Bug 1199944 (CVE-2022-1664)

Summary: VUL-1: CVE-2022-1664: dpkg: dpkg -- security update
Product: [Novell Products] SUSE Security Incidents Reporter: Gabriele Sonnu <gabriele.sonnu>
Component: IncidentsAssignee: Security Team bot <security-team>
Status: NEW --- QA Contact: Security Team bot <security-team>
Severity: Minor    
Priority: P4 - Low CC: abergmann, pgajdos, security-team
Version: unspecified   
Target Milestone: ---   
Hardware: Other   
OS: Other   
URL: https://smash.suse.de/issue/332928/
Whiteboard: CVSSv3.1:SUSE:CVE-2022-1664:4.4:(AV:L/AC:L/PR:H/UI:N/S:U/C:H/I:N/A:N)
Found By: Security Response Team Services Priority:
Business Priority: Blocker: ---
Marketing QA Status: --- IT Deployment: ---

Description Gabriele Sonnu 2022-05-26 12:59:18 UTC
Max Justicz reported a directory traversal vulnerability in
Dpkg::Source::Archive in dpkg, the Debian package management system.
This affects extracting untrusted source packages in the v2 and v3
source package formats that include a debian.tar.
For the oldstable distribution (buster), this problem has been fixed
in version 1.19.8.
For the stable distribution (bullseye), this problem has been fixed in
version 1.20.10.
We recommend that you upgrade your dpkg packages.
For the detailed security status of dpkg please refer to its security
tracker page at:
https://security-tracker.debian.org/tracker/dpkg

References:
http://web.nvd.nist.gov/view/vuln/detail?vulnId=CVE-2022-1664
http://www.debian.org/security/-1/dsa-5147
Comment 1 Petr Gajdos 2022-05-27 09:35:45 UTC
Submitted for 15/dpkg and 12sp2/dpkg (if something is missing, let me know).
Comment 2 Petr Gajdos 2022-05-27 09:53:25 UTC
Submitted also into devel project:
https://build.opensuse.org/request/show/979458
Comment 4 Petr Gajdos 2022-05-30 08:46:39 UTC
Requests were accepted.
Comment 5 Swamp Workflow Management 2022-08-05 19:17:34 UTC
SUSE-SU-2022:2689-1: An update that fixes one vulnerability is now available.

Category: security (low)
Bug References: 1199944
CVE References: CVE-2022-1664
JIRA References: 
Sources used:
SUSE Linux Enterprise Server 12-SP5 (src):    update-alternatives-1.18.4-16.3.5

NOTE: This line indicates an update has been released for the listed product(s).

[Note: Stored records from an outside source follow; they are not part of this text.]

(* ===== verification/TB1.v ===== *)
(** * TB1 rows: presence planes and a sign stream (crates/tritium-format/src/tb1.rs)

    A row stores one presence bit per trit, in 32-byte planes per 256 trits, then
    one sign bit per nonzero trit, padded to four bytes. *)

From S2P Require Import Prelude Core FormatBase TwoBit.
From Stdlib Require Import ZArith Lia Bool.
From stdpp Require Import base list numbers.

#[local] Open Scope Z_scope.

Definition TB1_PRESENCE_BYTES : Z := QK_K / 8.

Definition tb1_row_bytes (k nnz : Z) : Z :=
  div_ceil k QK_K * TB1_PRESENCE_BYTES + div_ceil (div_ceil nnz 8) 4 * 4.

(** [*signs.last_mut().expect("pushed") |= bits]. *)
Definition or_last {E} (signs : list Z) (bits : Z) : res E (list Z) :=
  let* b := idx signs (zlen signs - 1) in
  upd signs (zlen signs - 1) (Z.lor b bits).

Definition pack_tb1_step (i : Z) (t : Trit) (st : list Z * list Z * Z)
  : res FormatError (list Z * list Z * Z) :=
  let '(presence, signs, sign_bit) := st in
  let v := get t in
  if negb (v =? 0) then
    let* p := idx presence (i / 8) in
    let* presence := upd presence (i / 8) (Z.lor p (Z.shiftl 1 (i mod 8))) in
    let signs := if is_multiple_of sign_bit 8 then signs ++ [0] else signs in
    let* signs := if 0 <? v then or_last signs (Z.shiftl 1 (sign_bit mod 8)) else Ok signs in
    Ok (presence, signs, sign_bit + 1)
  else Ok st.
(* ===== verification/LeCursor.v ===== *)
(** * The bounds-checked little-endian cursor (crates/tritium-format/src/le_cursor.rs)

    The cursor is a value threaded through the reads; the parsers built on it are
    in Corpus.v. *)

From S2P Require Import Prelude Core FormatBase TwoBit.
From Stdlib Require Import ZArith Lia Bool.
From stdpp Require Import base list numbers.

#[local] Open Scope Z_scope.

Record LeCursor := mkLeCursor { lc_b : list Z; lc_o : Z }.

Definition lc_new (b : list Z) : LeCursor := mkLeCursor b 0.

Definition lc_remaining {E} (c : LeCursor) : res E Z := sub_usize (zlen (lc_b c)) (lc_o c).

Definition lc_take (c : LeCursor) (n : Z) : res FormatError (list Z * LeCursor) :=
  match checked_add (lc_o c) n with
  | None => let* r := lc_remaining c in Err (WrongBlockLen n r)
  | Some end_ =>
      if zlen (lc_b c) <? end_ then let* r := lc_remaining c in Err (WrongBlockLen n r) else
      let* s := slice (lc_b c) (lc_o c) end_ in
      Ok (s, mkLeCursor (lc_b c) end_)
  end.

Definition lc_u8 (c : LeCursor) : res FormatError (Z * LeCursor) :=
  let* (s, c) := lc_take c 1 in
  let* x := idx s 0 in
  Ok (x, c).

Definition lc_u16 (c : LeCursor) : res FormatError (Z * LeCursor) :=
  let* (s, c) := lc_take c 2 in
  let* b0 := idx s 0 in
  let* b1 := idx s 1 in
  Ok (from_le [b0; b1], c).

Definition lc_u32 (c : LeCursor) : res FormatError (Z * LeCursor) :=
  let* (s, c) := lc_take c 4 in
  let* b0 := idx s 0 in
  let* b1 := idx s 1 in
  let* b2 := idx s 2 in
  let* b3 := idx s 3 in
  Ok (from_le [b0; b1; b2; b3], c).

(** [s.try_into().expect(...)] panics unless the slice has eight bytes. *)
Definition lc_u64 (c : LeCursor) : res FormatError (Z * LeCursor) :=
  let* (s, c) := lc_take c 8 in
  if zlen s =? 8 then Ok (from_le s, c) else Panic.

(** * The cursor invariant *)

(** The offset never leaves the buffer, and the buffer is addressable. *)
Definition lc_ok (c : LeCursor) : Prop :=
  0 <= lc_o c <= zlen (lc_b c) /\ zlen (lc_b c) <= isize_max /\ bytes_ok (lc_b c).

Lemma lc_new_ok b : zlen b <= isize_max -> bytes_ok b -> lc_ok (lc_new b).
Proof. intros Hb Hu. pose proof (zlen_nonneg b). split; simpl; [lia|done]. Qed.

Lemma lc_remaining_ok {E} c : lc_ok c -> lc_remaining (E := E) c = Ok (zlen (lc_b c) - lc_o c).
Proof.
  intros [Ho _]. unfold lc_remaining, sub_usize, checked_sub.
  by replace (lc_o c <=? zlen (lc_b c)) with true by lia.
Qed.

(** [take] returns the next [n] bytes when they are there and an error, with the
    number of bytes left, when they are not. *)
Lemma lc_take_spec c n :
  lc_ok c -> is_usize n ->
  lc_take c n =
    if n <=? zlen (lc_b c) - lc_o c
    then Ok (sub (lc_b c) (lc_o c) (lc_o c + n), mkLeCursor (lc_b c) (lc_o c + n))
    else Err (WrongBlockLen n (zlen (lc_b c) - lc_o c)).
Proof.
  intros Hc Hn. pose proof Hc as [Ho [Hm _]]. unfold lc_take, checked_add, usize_max.
  unfold isize_max, is_usize in *. rewrite (lc_remaining_ok c Hc).
  destruct (Z.leb_spec n (zlen (lc_b c) - lc_o c)).
  - replace (_ <=? _) with true by lia. replace (_ <? _) with false by lia.
    rewrite slice_Ok by lia. done.
  - destruct (_ <=? _); [|done]. by replace (_ <? _) with true by lia.
Qed.

Lemma lc_take_inv c n s c' :
  lc_ok c -> is_usize n -> lc_take c n = Ok (s, c') ->
  lc_ok c' /\ zlen s = n /\ bytes_ok s /\ lc_b c' = lc_b c /\ lc_o c' = lc_o c + n.
Proof.
  intros Hc Hn. rewrite lc_take_spec by done. destruct (Z.leb_spec n (zlen (lc_b c) - lc_o c)); [|done].
  intros [= <- <-]. destruct Hc as [Ho [Hm Hu]]. unfold is_usize in Hn.
  split; [split; simpl; [lia|done]|]. split; [rewrite zlen_sub; lia|].
  split; [by apply bytes_ok_sub|done].
Qed.

(** Every fixed-width read is a [take] and a little-endian decode. *)
Definition lc_int (n : Z) (c : LeCursor) : res FormatError (Z * LeCursor) :=
  let* (s, c') := lc_take c n in Ok (from_le s, c').

Ltac fixed_width Hc n :=
  unfold lc_int;
  match goal with |- context [lc_take ?c _] =>
    destruct (lc_take c n) as [[s c']|e| |] eqn:Ht; try done;
    destruct (lc_take_inv c n s c' Hc ltac:(unfold is_usize; lia) Ht) as (_ & Hl & _);
    unfold zlen in Hl; do 9 (try (destruct s as [|? s]; simpl in Hl; try lia)); try done
  end.

Lemma lc_u8_int c : lc_ok c -> lc_u8 c = lc_int 1 c.
Proof. intros Hc. unfold lc_u8. fixed_width Hc 1. simpl. by rewrite Z.add_0_r. Qed.
Lemma lc_u16_int c : lc_ok c -> lc_u16 c = lc_int 2 c.
Proof. intros Hc. unfold lc_u16. fixed_width Hc 2. Qed.
Lemma lc_u32_int c : lc_ok c -> lc_u32 c = lc_int 4 c.
Proof. intros Hc. unfold lc_u32. fixed_width Hc 4. Qed.
Lemma lc_u64_int c : lc_ok c -> lc_u64 c = lc_int 8 c.
Proof. intros Hc. unfold lc_u64. fixed_width Hc 8. Qed.

Lemma lc_int_inv n c x c' :
  lc_ok c -> 0 <= n <= 8 -> lc_int n c = Ok (x, c') ->
  lc_ok c' /\ 0 <= x < 256 ^ n /\ lc_b c' = lc_b c /\ lc_o c' = lc_o c + n.
Proof.
  intros Hc Hn H. unfold lc_int in H. bind_inv H. destruct v as [s c1]. injection H as <- <-.
  destruct (lc_take_inv c n s c1 Hc ltac:(unfold is_usize; lia) Hv) as (Hc1 & Hl & Hu & Hb & Ho).
  pose proof (from_le_bound s Hu) as Hx. rewrite Hl in Hx. done.
Qed.

Lemma lc_take_returns c n : lc_ok c -> is_usize n -> returns (lc_take c n).
Proof. intros Hc Hn. rewrite lc_take_spec by done. by destruct (_ <=? _). Qed.

Lemma lc_int_returns n c : lc_ok c -> 0 <= n <= 8 -> returns (lc_int n c).
Proof.
  intros Hc Hn. apply returns_bind; [apply lc_take_returns; [done|unfold is_usize; lia]|].
  by intros [s c'] _.
Qed.

(** * Reading what was written

    The cursor that has consumed [pre] of [pre ++ rest]. *)
Definition lc_at (pre rest : list Z) : LeCursor := mkLeCursor (pre ++ rest) (zlen pre).

Lemma lc_at_start b : lc_new b = lc_at [] b.
Proof. done. Qed.

Lemma lc_at_ok pre rest :
  zlen (pre ++ rest) <= isize_max -> bytes_ok (pre ++ rest) -> lc_ok (lc_at pre rest).
Proof.
  intros Hl Hu. split; [|done]. simpl. rewrite zlen_app.
  pose proof (zlen_nonneg pre). pose proof (zlen_nonneg rest). lia.
Qed.

Lemma lc_take_at pre x rest n :
  lc_ok (lc_at pre (x ++ rest)) -> n = zlen x ->
  lc_take (lc_at pre (x ++ rest)) n = Ok (x, lc_at (pre ++ x) rest).
Proof.
  intros Hc ->. pose proof (zlen_nonneg x). pose proof (zlen_nonneg rest). pose proof (zlen_nonneg pre).
  rewrite lc_take_spec; [|done|].
  - simpl. rewrite !zlen_app. replace (_ <=? _) with true by lia. unfold lc_at.
    rewrite zlen_app, <- app_assoc. do 2 f_equal. unfold sub.
    replace (Z.to_nat (zlen pre)) with (length pre) by (unfold zlen; lia).
    rewrite drop_app_length.
    replace (Z.to_nat (zlen pre + zlen x - zlen pre)) with (length x) by (unfold zlen; lia).
    apply take_app_length.
  - destruct Hc as [_ [Hm _]]. simpl in Hm. rewrite !zlen_app in Hm. unfold isize_max in Hm.
    unfold is_usize. lia.
Qed.

Lemma lc_int_at pre rest (n : nat) v :
  lc_ok (lc_at pre (to_le n v ++ rest)) -> 0 <= v < 256 ^ Z.of_nat n ->
  lc_int (Z.of_nat n) (lc_at pre (to_le n v ++ rest)) = Ok (v, lc_at (pre ++ to_le n v) rest).
Proof.
  intros Hc Hv. unfold lc_int. rewrite lc_take_at by (done || by rewrite zlen_to_le). cbn [bind].
  by rewrite from_to_le.
Qed.

Lemma lc_remaining_at {E} pre rest : lc_remaining (E := E) (lc_at pre rest) = Ok (zlen rest).
Proof.
  unfold lc_remaining, sub_usize, checked_sub, lc_at. cbn [lc_b lc_o]. rewrite zlen_app.
  pose proof (zlen_nonneg rest). replace (_ <=? _) with true by lia. simpl. f_equal. lia.
Qed.

Lemma lc_at_next pre x rest : lc_ok (lc_at pre (x ++ rest)) -> lc_ok (lc_at (pre ++ x) rest).
Proof.
  intros [Ho [Hm Hu]]. apply lc_at_ok; rewrite <- app_assoc; done.
Qed.

(** * What a successful read says about the bytes *)

Lemma lc_take_back pre rest n s c' :
  lc_ok (lc_at pre rest) -> is_usize n -> lc_take (lc_at pre rest) n = Ok (s, c') ->
  exists rest', rest = s ++ rest' /\ c' = lc_at (pre ++ s) rest' /\ zlen s = n /\ bytes_ok s.
Proof.
  intros Hc Hn H. destruct (lc_take_inv _ _ _ _ Hc Hn H) as (_ & Hl & Hu & _).
  rewrite lc_take_spec in H by done. simpl in H. unfold is_usize in Hn.
  pose proof (zlen_nonneg pre). destruct (Z.leb_spec n (zlen (pre ++ rest) - zlen pre)) as [Hle|]; [|done].
  rewrite zlen_app in Hle. injection H as Hs Hc'.
  assert (Hs' : s = take (Z.to_nat n) rest).
  { rewrite <- Hs. unfold sub. replace (Z.to_nat (zlen pre)) with (length pre) by (unfold zlen; lia).
    rewrite drop_app_length. f_equal. lia. }
  clear Hs. exists (drop (Z.to_nat n) rest). rewrite Hs'. rewrite take_drop. split; [done|].
  split; [|rewrite <- Hs'; done]. unfold lc_at. rewrite <- app_assoc, take_drop.
  rewrite <- Hc', zlen_app, <- Hs', Hl. done.
Qed.

Lemma lc_int_back pre rest (n : nat) x c' :
  lc_ok (lc_at pre rest) -> (n <= 8)%nat -> lc_int (Z.of_nat n) (lc_at pre rest) = Ok (x, c') ->
  exists rest', rest = to_le n x ++ rest' /\ c' = lc_at (pre ++ to_le n x) rest' /\
    0 <= x < 256 ^ Z.of_nat n.
Proof.
  intros Hc Hn H. unfold lc_int in H. bind_inv H. destruct v as [s c1]. injection H as <- <-.
  destruct (lc_take_back pre rest (Z.of_nat n) s c1 Hc ltac:(unfold is_usize; lia) Hv)
    as (rest' & -> & -> & Hl & Hu).
  assert (Hsn : length s = n) by (unfold zlen in Hl; lia).
  exists rest'. rewrite <- Hsn at 1 2. rewrite to_from_le by done. split; [done|]. split; [done|].
  rewrite <- Hl. by apply from_le_bound.
Qed.

(** The four widths at a known position, forwards and backwards. *)
Lemma lc_u8_at pre rest v :
  lc_ok (lc_at pre (to_le 1 v ++ rest)) -> is_u8 v ->
  lc_u8 (lc_at pre (to_le 1 v ++ rest)) = Ok (v, lc_at (pre ++ to_le 1 v) rest).
Proof. intros Hc Hv. rewrite lc_u8_int by done. by apply (lc_int_at pre rest 1). Qed.
Lemma lc_u8_back pre rest x c' :
  lc_ok (lc_at pre rest) -> lc_u8 (lc_at pre rest) = Ok (x, c') ->
  exists rest', rest = to_le 1 x ++ rest' /\ c' = lc_at (pre ++ to_le 1 x) rest' /\ is_u8 x.
Proof. intros Hc. rewrite lc_u8_int by done. apply (lc_int_back pre rest 1); [done|lia]. Qed.
Lemma lc_u16_at pre rest v :
  lc_ok (lc_at pre (to_le 2 v ++ rest)) -> is_u16 v ->
  lc_u16 (lc_at pre (to_le 2 v ++ rest)) = Ok (v, lc_at (pre ++ to_le 2 v) rest).
Proof. intros Hc Hv. rewrite lc_u16_int by done. by apply (lc_int_at pre rest 2). Qed.
Lemma lc_u16_back pre rest x c' :
  lc_ok (lc_at pre rest) -> lc_u16 (lc_at pre rest) = Ok (x, c') ->
  exists rest', rest = to_le 2 x ++ rest' /\ c' = lc_at (pre ++ to_le 2 x) rest' /\ is_u16 x.
Proof. intros Hc. rewrite lc_u16_int by done. apply (lc_int_back pre rest 2); [done|lia]. Qed.
Lemma lc_u32_at pre rest v :
  lc_ok (lc_at pre (to_le 4 v ++ rest)) -> is_u32 v ->
  lc_u32 (lc_at pre (to_le 4 v ++ rest)) = Ok (v, lc_at (pre ++ to_le 4 v) rest).
Proof. intros Hc Hv. rewrite lc_u32_int by done. by apply (lc_int_at pre rest 4). Qed.
Lemma lc_u32_back pre rest x c' :
  lc_ok (lc_at pre rest) -> lc_u32 (lc_at pre rest) = Ok (x, c') ->
  exists rest', rest = to_le 4 x ++ rest' /\ c' = lc_at (pre ++ to_le 4 x) rest' /\ is_u32 x.
Proof. intros Hc. rewrite lc_u32_int by done. apply (lc_int_back pre rest 4); [done|lia]. Qed.
Lemma lc_u64_at pre rest v :
  lc_ok (lc_at pre (to_le 8 v ++ rest)) -> is_u64 v ->
  lc_u64 (lc_at pre (to_le 8 v ++ rest)) = Ok (v, lc_at (pre ++ to_le 8 v) rest).
Proof. intros Hc Hv. rewrite lc_u64_int by done. by apply (lc_int_at pre rest 8). Qed.
Lemma lc_u64_back pre rest x c' :
  lc_ok (lc_at pre rest) -> lc_u64 (lc_at pre rest) = Ok (x, c') ->
  exists rest', rest = to_le 8 x ++ rest' /\ c' = lc_at (pre ++ to_le 8 x) rest' /\ is_u64 x.
Proof. intros Hc. rewrite lc_u64_int by done. apply (lc_int_back pre rest 8); [done|lia]. Qed.

(** Safety and the invariant, for the parsers that only need those. *)
Definition lc_safe {A} (m : res FormatError (A * LeCursor)) : Prop :=
  returns m /\ forall x c', m = Ok (x, c') -> lc_ok c'.

Lemma lc_take_safe c n : lc_ok c -> is_usize n -> lc_safe (lc_take c n).
Proof.
  intros Hc Hn. split; [by apply lc_take_returns|]. intros s c' H.
  by apply (lc_take_inv c n s c' Hc Hn).
Qed.
Lemma lc_int_safe n c : lc_ok c -> 0 <= n <= 8 -> lc_safe (lc_int n c).
Proof.
  intros Hc Hn. split; [by apply lc_int_returns|]. intros s c' H.
  by apply (lc_int_inv n c s c' Hc Hn).
Qed.

(** Sequencing safe reads. *)
Lemma lc_safe_bind {A B} (m : res FormatError (A * LeCursor)) (k : A * LeCursor -> res FormatError B) :
  lc_safe m -> (forall x c, m = Ok (x, c) -> lc_ok c -> returns (k (x, c))) -> returns (bind m k).
Proof.
  intros [Hr Hok] Hk. apply returns_bind; [done|]. intros [x c] Hm. apply Hk; [done|by eapply Hok].
Qed.

(** * Loops of reads *)

Section read_loop.
Context {T : Type} (enc : T -> list Z)
  (step : Z -> LeCursor * list T -> res FormatError (LeCursor * list T)).

(** The loop inverts the concatenated encodings of its items. *)
Lemma read_loop_at (items : list T) : forall pre rest acc lo,
  (forall x pre rest acc i, x ∈ items -> lc_ok (lc_at pre (enc x ++ rest)) ->
     step i (lc_at pre (enc x ++ rest), acc) = Ok (lc_at (pre ++ enc x) rest, acc ++ [x])) ->
  lc_ok (lc_at pre (concat (enc <$> items) ++ rest)) ->
  for_n (length items) lo step (lc_at pre (concat (enc <$> items) ++ rest), acc) =
  Ok (lc_at (pre ++ concat (enc <$> items)) rest, acc ++ items).
Proof.
  induction items as [|x items IH]; intros pre rest acc lo Hstep Hc; simpl.
  { by rewrite !app_nil_r. }
  simpl in Hc. rewrite <- app_assoc in Hc |- *.
  rewrite Hstep by (done || apply list_elem_of_here). cbn [bind].
  rewrite IH; [by rewrite <- !app_assoc| |by apply lc_at_next].
  intros y p r a i Hy. apply Hstep. by apply list_elem_of_further.
Qed.

(** What a loop that succeeded has read. *)
Lemma read_loop_back (P : T -> Prop) n : forall pre rest acc lo c' acc',
  (forall i pre rest acc c' acc', lc_ok (lc_at pre rest) ->
     step i (lc_at pre rest, acc) = Ok (c', acc') ->
     exists x rest', P x /\ rest = enc x ++ rest' /\ c' = lc_at (pre ++ enc x) rest' /\
       acc' = acc ++ [x]) ->
  lc_ok (lc_at pre rest) ->
  for_n n lo step (lc_at pre rest, acc) = Ok (c', acc') ->
  exists items rest', length items = n /\ Forall P items /\
    rest = concat (enc <$> items) ++ rest' /\
    c' = lc_at (pre ++ concat (enc <$> items)) rest' /\ acc' = acc ++ items.
Proof.
  induction n as [|n IH]; intros pre rest acc lo c' acc' Hstep Hc H; simpl in H.
  { injection H as <- <-. exists [], rest. by rewrite !app_nil_r. }
  bind_inv H. destruct v as [c1 acc1].
  destruct (Hstep _ _ _ _ _ _ Hc Hv) as (x & rest1 & Hx & -> & -> & ->).
  destruct (IH _ _ _ _ _ _ Hstep (lc_at_next _ _ _ Hc) H) as (items & rest' & Hn & HP & -> & -> & ->).
  exists (x :: items), rest'. simpl. rewrite <- !app_assoc. split; [lia|].
  split; [by constructor|done].
Qed.

(** A loop of safe reads is safe. *)
Lemma read_loop_returns n : forall c acc lo,
  (forall i c acc, lc_ok c -> returns (step i (c, acc)) /\
     forall c' acc', step i (c, acc) = Ok (c', acc') -> lc_ok c') ->
  lc_ok c -> returns (for_n n lo step (c, acc)).
Proof.
  induction n as [|n IH]; intros c acc lo Hstep Hc; [done|]. simpl.
  destruct (Hstep lo c acc Hc) as [Hr Hok]. apply returns_bind; [done|].
  intros [c' acc'] Hs. apply IH; [done|]. by eapply Hok.
Qed.
End read_loop.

At times this might be only a partial fix. If you have questions please reach out to maintenance coordination.
Comment 6 Alexander Bergmann 2022-08-10 11:34:58 UTC
Analysis of the problem in regard of 'dpkg' and 'update-alternatives':

The affected code is inside the Perl implementation of Dpkg::Source::Archive. So only if the Perl module is used the problem exists.

The 'dpkg' command line tool on the other hand is implemented in C and does not inherit the issue in any way. The same goes for the 'update-alternatives' command line tool.